**What you have to do**
Gather all lines in the entries below that include the word "their".

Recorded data
Start of Block

(* ===== verification/ArchiveFile.v ===== *)
(** * Archive files and their tape copies

    Model of [common/dataStructures/ArchiveFile.cpp] and [TapeFile.cpp], and of
    their messages with [ArchiveFileSerDeser.hpp], [TapeFileSerDeser.hpp] and
    [DiskFileInfoSerDeser.hpp]. *)
From S2P Require Import Prelude DataTypes ObjectOps Checksum.

(** [common::dataStructures::TapeFile]; the copy number is a [uint8_t]. *)
Record TapeFile := mkTapeFile {
  tf_vid : string;
  tf_fSeq : Z;
  tf_blockId : Z;
  tf_fileSize : Z;
  tf_copyNb : Z;
  tf_creationTime : Z;
  tf_checksumBlob : ChecksumBlob
}.

(** [common::dataStructures::ArchiveFile]. *)
Record ArchiveFile := mkArchiveFile {
  archiveFileID : Z;
  af_diskFileId : string;
  af_diskInstance : string;
  af_fileSize : Z;
  af_checksumBlob : ChecksumBlob;
  af_storageClass : string;
  af_diskFileInfo : DiskFileInfo;
  af_tapeFiles : list TapeFile;
  af_creationTime : Z;
  af_reconciliationTime : Z
}.

#[export] Instance TapeFile_eq_dec : EqDecision TapeFile.
Proof. solve_decision. Defined.
#[export] Instance ArchiveFile_eq_dec : EqDecision ArchiveFile.
Proof. solve_decision. Defined.

(** [TapeFile::operator==]: the checksums are not compared. *)
Definition TapeFile_eqb (a b : TapeFile) : bool :=
  bool_decide (tf_vid a = tf_vid b) && (tf_fSeq a =? tf_fSeq b) && (tf_blockId a =? tf_blockId b) &&
  (tf_fileSize a =? tf_fileSize b) && (tf_copyNb a =? tf_copyNb b) && (tf_creationTime a =? tf_creationTime b).

Definition matchesCopyNb (cnb : Z) (t : TapeFile) : bool := cnb =? tf_copyNb t.

(** [std::list::operator==]. *)
Fixpoint list_eqb {A} (eqb : A → A → bool) (l k : list A) : bool :=
  match l, k with
  | [], [] => true
  | x :: l', y :: k' => eqb x y && list_eqb eqb l' k'
  | _, _ => false
  end.

(** [ArchiveFile::operator==]: neither the creation nor the reconciliation time
    is compared; [&&] stops at the first difference, before an exception of the
    checksum comparison could arise. *)
Definition ArchiveFile_eqb (a b : ArchiveFile) : result bool :=
  if (archiveFileID a =? archiveFileID b) && bool_decide (af_diskFileId a = af_diskFileId b) &&
     bool_decide (af_diskInstance a = af_diskInstance b) && (af_fileSize a =? af_fileSize b) then
    c ← cs_eqb (af_checksumBlob a) (af_checksumBlob b);
    Ok ((c : bool) && bool_decide (af_storageClass a = af_storageClass b) &&
        DiskFileInfo_eqb (af_diskFileInfo a) (af_diskFileInfo b) &&
        list_eqb TapeFile_eqb (af_tapeFiles a) (af_tapeFiles b))
  else Ok false.

(** [TapeFilesList]. *)
Definition tfl_at (copyNb : Z) (l : list TapeFile) : result TapeFile :=
  match find_if (matchesCopyNb copyNb) l with
  | Some t => Ok t
  | None => Throw (Exception "In ArchiveFile::TapeFilesList::at(): not found.")
  end.
Definition tfl_find (copyNb : Z) (l : list TapeFile) : option TapeFile := find_if (matchesCopyNb copyNb) l.
Definition removeAllVidsExcept (vid : string) (l : list TapeFile) : list TapeFile :=
  filter (λ t, tf_vid t = vid) l.

(** ** Messages *)
Record TapeFilePb := mkTapeFilePb {
  tfp_vid : string;
  tfp_fseq : Z;
  tfp_blockid : Z;
  tfp_filesize : Z;
  tfp_copynb : Z;
  tfp_creationtime : Z;
  tfp_checksumblob : bytes
}.

Record ArchiveFilePb := mkArchiveFilePb {
  afp_archivefileid : Z;
  afp_filesize : Z;
  afp_diskfileid : string;
  afp_diskinstance : string;
  afp_diskfileinfo : serializers.DiskFileInfo;
  afp_checksumblob : bytes;
  afp_creationtime : Z;
  afp_tapefiles : list TapeFilePb;
  afp_reconciliationtime : Z;
  afp_storageclass : string
}.

(** Conversion of a [uint32] field to the [uint8_t] copy number. *)
Definition u8 (z : Z) : Z := z mod 2 ^ 8.

Section SerDeser.
Context `{!Serializable bytes ChecksumPb}.

Definition TapeFile_serialize (t : TapeFile) : TapeFilePb :=
  mkTapeFilePb (tf_vid t) (tf_fSeq t) (tf_blockId t) (tf_fileSize t) (tf_copyNb t)
    (u64 (tf_creationTime t)) (cs_serialize (tf_checksumBlob t)).

Definition TapeFile_deserialize (m : TapeFilePb) : result TapeFile :=
  cs ← cs_deserialize (tfp_checksumblob m);
  Ok (mkTapeFile (tfp_vid m) (tfp_fseq m) (tfp_blockid m) (tfp_filesize m) (u8 (tfp_copynb m))
        (s64 (tfp_creationtime m)) cs).

(** The tape files are appended to those of the message. *)
Definition ArchiveFile_serialize (f : ArchiveFile) (m : ArchiveFilePb) : ArchiveFilePb :=
  mkArchiveFilePb (archiveFileID f) (af_fileSize f) (af_diskFileId f) (af_diskInstance f)
    (DiskFileInfo_serialize (af_diskFileInfo f)) (cs_serialize (af_checksumBlob f)) (u64 (af_creationTime f))
    (afp_tapefiles m ++ (TapeFile_serialize <$> af_tapeFiles f))
    (u64 (af_reconciliationTime f)) (af_storageClass f).

Fixpoint deserialize_tapefiles (l : list TapeFilePb) : result (list TapeFile) :=
  match l with
  | [] => Ok []
  | m :: l' => t ← TapeFile_deserialize m; ts ← deserialize_tapefiles l'; Ok (t :: ts)
  end.

Definition ArchiveFile_deserialize (m : ArchiveFilePb) : result ArchiveFile :=
  cs ← cs_deserialize (afp_checksumblob m);
  ts ← deserialize_tapefiles (afp_tapefiles m);
  Ok (mkArchiveFile (afp_archivefileid m) (afp_diskfileid m) (afp_diskinstance m) (afp_filesize m) cs
        (afp_storageclass m) (DiskFileInfo_deserialize (afp_diskfileinfo m)) ts (s64 (afp_creationtime m))
        (s64 (afp_reconciliationtime m))).

(** Data in range for the message. *)
Definition wf_tape_file (t : TapeFile) : Prop :=
  0 <= tf_copyNb t < 2 ^ 8 ∧ in_time_t (tf_creationTime t) ∧ wf_blob (tf_checksumBlob t).
Definition wf_archive_file (f : ArchiveFile) : Prop :=
  in_time_t (af_creationTime f) ∧ in_time_t (af_reconciliationTime f) ∧ wf_blob (af_checksumBlob f) ∧
  Forall wf_tape_file (af_tapeFiles f).

Lemma cs_roundtrip cs : wf_blob cs → cs_deserialize (cs_serialize cs) = Ok cs.
Proof.
  intros H. unfold cs_deserialize, cs_serialize. rewrite parse_serialize. by apply protobuf_roundtrip.
Qed.

Lemma TapeFile_roundtrip t : wf_tape_file t → TapeFile_deserialize (TapeFile_serialize t) = Ok t.
Proof.
  intros (Hc & Ht & Hw). unfold TapeFile_deserialize, TapeFile_serialize. simpl.
  rewrite cs_roundtrip by done. simpl. rewrite s64_u64 by done. unfold u8. rewrite Z.mod_small by done.
  by destruct t.
Qed.

Lemma tapefiles_roundtrip l :
  Forall wf_tape_file l → deserialize_tapefiles (TapeFile_serialize <$> l) = Ok l.
Proof.
  induction 1 as [|t l Ht H IH]; [done|]. rewrite fmap_cons. cbn [deserialize_tapefiles].
  rewrite TapeFile_roundtrip by done. simpl. by rewrite IH.
Qed.

Definition empty_file_message : ArchiveFilePb :=
  mkArchiveFilePb 0 0 "" "" serializers.no_disk_info [] 0 [] 0 "".

(** The deserialised files of a list of messages are those of its parts. *)
Lemma deserialize_tapefiles_app l k ts :
  deserialize_tapefiles l = Ok ts →
  deserialize_tapefiles (l ++ k) = (ks ← deserialize_tapefiles k; Ok (ts ++ ks)).
Proof.
  revert ts. induction l as [|m l IH]; intros ts; cbn [app deserialize_tapefiles].
  - intros [= <-]. by destruct (deserialize_tapefiles k).
  - destruct (TapeFile_deserialize m) as [t|]; [|done]. simpl.
    destruct (deserialize_tapefiles l) as [ts'|]; [|done]. intros [= <-]. rewrite (IH ts') by done.
    by destruct (deserialize_tapefiles k).
Qed.

(** What [operator==] looks at: everything but the times of the file and the
    checksums of its tape copies. *)
Definition compared_copy (t : TapeFile) : TapeFile :=
  mkTapeFile (tf_vid t) (tf_fSeq t) (tf_blockId t) (tf_fileSize t) (tf_copyNb t) (tf_creationTime t) ∅.
Definition compared (f : ArchiveFile) : ArchiveFile :=
  mkArchiveFile (archiveFileID f) (af_diskFileId f) (af_diskInstance f) (af_fileSize f) (af_checksumBlob f)
    (af_storageClass f) (af_diskFileInfo f) (compared_copy <$> af_tapeFiles f) 0 0.

Lemma TapeFile_eqb_compared a b : TapeFile_eqb a b = true ↔ compared_copy a = compared_copy b.
Proof.
  unfold TapeFile_eqb, compared_copy. rewrite !andb_true_iff, bool_decide_eq_true, !Z.eqb_eq.
  split; [by intros [[[[[-> ->] ->] ->] ->] ->]|by intros [= -> -> -> -> -> ->]].
Qed.

Lemma list_eqb_fmap {A C} (eqb : A → A → bool) (g : A → C) l k :
  (∀ a b, eqb a b = true ↔ g a = g b) → list_eqb eqb l k = true ↔ g <$> l = g <$> k.
Proof.
  intros H. revert k. induction l as [|x l IH]; intros [|y k]; csimpl; [done..|].
  rewrite andb_true_iff, H, IH. split; [by intros [-> ->]|by intros [= -> ->]].
Qed.

Lemma ArchiveFile_eqb_compared a b : ArchiveFile_eqb a b = Ok (bool_decide (compared a = compared b)).
Proof.
  unfold ArchiveFile_eqb. rewrite (proj2 (validate_iff_equal _ _)), DiskFileInfo_eqb_eq. simpl.
  assert (E : ∀ x y : bool, (x = true ↔ y = true) → Ok x = Ok y) by (intros [] []; intuition congruence).
  match goal with |- (if ?c then Ok ?x else _) = _ => transitivity (Ok (c && x)); [by destruct c|] end.
  apply E. rewrite !andb_true_iff, !bool_decide_eq_true, !Z.eqb_eq, (list_eqb_fmap _ _ _ _ TapeFile_eqb_compared).
  unfold compared. split; [|by intros [= -> -> -> -> -> -> -> ->]].
  by intros ([[[-> ->] ->] ->] & [[-> ->] ->] & ->).
Qed.

Definition with_tape_files (ts : list TapeFile) (f : ArchiveFile) : ArchiveFile :=
  mkArchiveFile (archiveFileID f) (af_diskFileId f) (af_diskInstance f) (af_fileSize f) (af_checksumBlob f)
    (af_storageClass f) (af_diskFileInfo f) ts (af_creationTime f) (af_reconciliationTime f).

(** C14: an archive file with its tape copies, checksums and disk file information is
    read back unchanged from the message it was written to, except that the copies
    are added to those the message already held; and [operator==] never throws and
    tells two files apart exactly by what they hold beside the creation and
    reconciliation times and the checksums of the tape copies, so that the file read
    back from a fresh message compares equal to the files the original is equal to. *)
Theorem ArchiveFile_roundtrip f m old :
  wf_archive_file f → deserialize_tapefiles (afp_tapefiles m) = Ok old →
  ArchiveFile_deserialize (ArchiveFile_serialize f m) = Ok (with_tape_files (old ++ af_tapeFiles f) f) ∧
  ArchiveFile_deserialize (ArchiveFile_serialize f empty_file_message) = Ok f ∧
  ∀ g, ArchiveFile_eqb f g = Ok (bool_decide (compared f = compared g)).
Proof.
  intros (H1 & H2 & H3 & H4) Hold.
  assert (H : ∀ m old, deserialize_tapefiles (afp_tapefiles m) = Ok old →
    ArchiveFile_deserialize (ArchiveFile_serialize f m) = Ok (with_tape_files (old ++ af_tapeFiles f) f)).
  { intros m' old' Ho. unfold ArchiveFile_deserialize, ArchiveFile_serialize. simpl.
    rewrite cs_roundtrip by done. simpl. rewrite (deserialize_tapefiles_app _ _ _ Ho), tapefiles_roundtrip by done.
    simpl. rewrite !s64_u64 by done. by rewrite DiskFileInfo_roundtrip. }
  split_and!; [by apply H| |intros g; apply ArchiveFile_eqb_compared].
  rewrite (H _ []) by done. by destruct f.
Qed.
End SerDeser.

#[local] Existing Instance demo_codec.

Definition demo_file : ArchiveFile :=
  mkArchiveFile 12 "fid" "eos" 1000 demo_blob "sc" (mkDiskFileInfo "/a" 1 2)
    [mkTapeFile "V00001" 3 100 1000 1 77 demo_blob] 50 60.

Lemma demo_blob_wf : wf_blob demo_blob.
Proof.
  intros t v. unfold demo_blob. destruct (decide (t = MD5)) as [->|H1].
  - rewrite lookup_insert_eq. by intros [= <-].
  - rewrite lookup_insert_ne by done. destruct (decide (t = ADLER32)) as [->|H2].
    + rewrite lookup_singleton_eq. by intros [= <-].
    + by rewrite lookup_singleton_ne.
Qed.

Lemma demo_file_wf : wf_archive_file demo_file.
Proof.
  split; [by vm_compute|]. split; [by vm_compute|]. split; [apply demo_blob_wf|].
  repeat constructor; try (by vm_compute). apply demo_blob_wf.
Qed.

(** Two copies, the first left in the message by an earlier file. *)
Lemma ArchiveFile_roundtrip_witness :
  ArchiveFile_deserialize (ArchiveFile_serialize demo_file (ArchiveFile_serialize demo_file empty_file_message)) =
    Ok (with_tape_files (af_tapeFiles demo_file ++ af_tapeFiles demo_file) demo_file) ∧
  ArchiveFile_deserialize (ArchiveFile_serialize demo_file empty_file_message) = Ok demo_file ∧
  ∀ g, ArchiveFile_eqb demo_file g = Ok (bool_decide (compared demo_file = compared g)).
Proof.
  apply (ArchiveFile_roundtrip demo_file (ArchiveFile_serialize demo_file empty_file_message) (af_tapeFiles demo_file)
    demo_file_wf). by vm_compute.
Defined.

End of Block

**Your response**
(** * Archive files and their tape copies
    their messages with [ArchiveFileSerDeser.hpp], [TapeFileSerDeser.hpp] and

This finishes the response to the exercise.